Newton and interior-point methods for (constrained) nonconvex-nonconcave minmax optimization with stability and instability guarantees
Raphael Chinchilla, Guosong Yang, Joao P. Hespanha
TL;DR
This work tackles the challenge of finding local solutions to nonconvex-nonconcave minmax problems by developing Newton-type updates whose steps are derived from local quadratic approximations. By carefully modifying the Hessian and employing Local Quadratic Approximation Conditions, the authors guarantee that equilibria attractors correspond to local minmax points, while non-minmax equilibria are unstable. The framework extends to constrained problems via primal-dual interior-point methods, with analogous stability guarantees and inertia-based sufficiency conditions.
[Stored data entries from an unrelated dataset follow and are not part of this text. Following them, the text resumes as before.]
(** ** Serialisation of AckFields *)

Definition write_ack_fields (f : AckFields) (buf : bytes) (pos : Z) : option (Z * bytes) :=
  buf ← mwrite buf pos (le_bytes 2 (ack f));
  buf ← mwrite buf (pos + 2) (le_bytes 4 (ack_bits f));
  buf ← mwrite buf (pos + 6) (le_bytes 2 (ack_delay_us f));
  Some (8, buf).

Definition read_ack_fields (buf : bytes) (pos : Z) : option AckFields :=
  a ← mread_u buf pos 2;
  b ← mread_u buf (pos + 2) 4;
  d ← mread_u buf (pos + 6) 2;
  Some (mkAckFields a b d).

(** * The receiving half *)

(** Arrivals are numbered by unbounded integers; each one is less than [2^15]
    away from the highest seen, which is what 16-bit wrapped numbers can tell
    apart. *)
Fixpoint near (top : Z) (l : list Z) : Prop :=
  match l with
  | [] => True
  | k :: l => - 2 ^ 15 <= k - top < 2 ^ 15 /\ near (Z.max top k) l
  end.

Definition receive_all (t : tracker) (l : list (Z * double)) : tracker :=
  foldl (fun t '(k, time) => on_packet_received t (u16 k) time) t l.

(** What the ack fields promise: bit [i] below 31 says exactly whether packet
    [top - i - 1] arrived, bit 31 only ever tells the truth. *)
Record ack_state (t : tracker) (top : Z) (seen : list Z) : Prop := {
  as_any : received_any_ t = true;
  as_ack : recv_ack_ t = u16 top;
  as_bits : 0 <= recv_ack_bits_ t < 2 ^ 32;
  as_top : forall k, k ∈ seen -> k <= top;
  as_top_in : top ∈ seen;
  as_exact : forall i, 0 <= i < 31 ->
    Z.testbit (recv_ack_bits_ t) i = true <-> top - i - 1 ∈ seen;
  as_sound : Z.testbit (recv_ack_bits_ t) 31 = true -> top - 32 ∈ seen
}.

Lemma ack_state_first t k time :
  received_any_ t = false -> recv_ack_bits_ t = 0 ->
  ack_state (on_packet_received t (u16 k) time) k [k].
Proof.
  intros Ha Hb. unfold on_packet_received. rewrite Ha. simpl. rewrite Hb.
  split; cbn [set_recv recv_ack_ recv_ack_bits_ received_any_]; try done.
  - intros j Hj. apply list_elem_of_singleton in Hj. lia.
  - by left.
  - intros i Hi. rewrite Z.bits_0. split; [done|].
    intros Hj%list_elem_of_singleton. lia.
Qed.

(** A newer packet shifts the bits by its distance and records the old [ack]. *)
Lemma shifted_bits bits shift i :
  0 <= bits -> 0 < shift < 32 -> 0 <= i < 32 ->
  Z.testbit (Z.lor (u32 (Z.shiftl bits shift)) (Z.shiftl 1 (shift - 1))) i
  = if decide (i = shift - 1) then true
    else if decide (shift <= i) then Z.testbit bits (i - shift) else false.
Proof.
  intros Hb Hs Hi. rewrite testbit_setbit_lor by lia. unfold u32.
  rewrite testbit_mod_pow2, (proj2 (Z.ltb_lt i 32)), Z.shiftl_spec by lia. simpl.
  case_decide.
  - by rewrite (proj2 (Z.eqb_eq i (shift - 1))), orb_true_r.
  - rewrite (proj2 (Z.eqb_neq i (shift - 1))), orb_false_r by lia.
    case_decide; [done|]. rewrite Z.testbit_neg_r; [done|lia].
Qed.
Numerical experiments, including unconstrained benchmarks and a constrained homicidal chauffeur MPC example, demonstrate that the proposed approach reliably converges to local minmax points and scales efficiently when leveraging Hessian sparsity. The methods offer practical tools for robust optimization and adversarial settings, with potential extensions to nonlocal convergence analyses and merit-function schemes.
Abstract
We address the problem of finding a local solution to a nonconvex-nonconcave minmax optimization using Newton type methods, including interior-point ones. We modify the Hessian matrix of these methods such that, at each step, the modified Newton update direction can be seen as the solution to a quadratic program that locally approximates the minmax problem. Moreover, we show that by selecting the modification in an appropriate way, the only stable equilibrium points of the algorithm's iterations are local minmax points. As a consequence, the algorithm can only converge towards an equilibrium point if such point is a local minmax, and it will escape if the point is not a local minmax. Using numerical examples, we show that the computation time of our algorithm scales roughly linearly with the number of nonzero elements in the Hessian.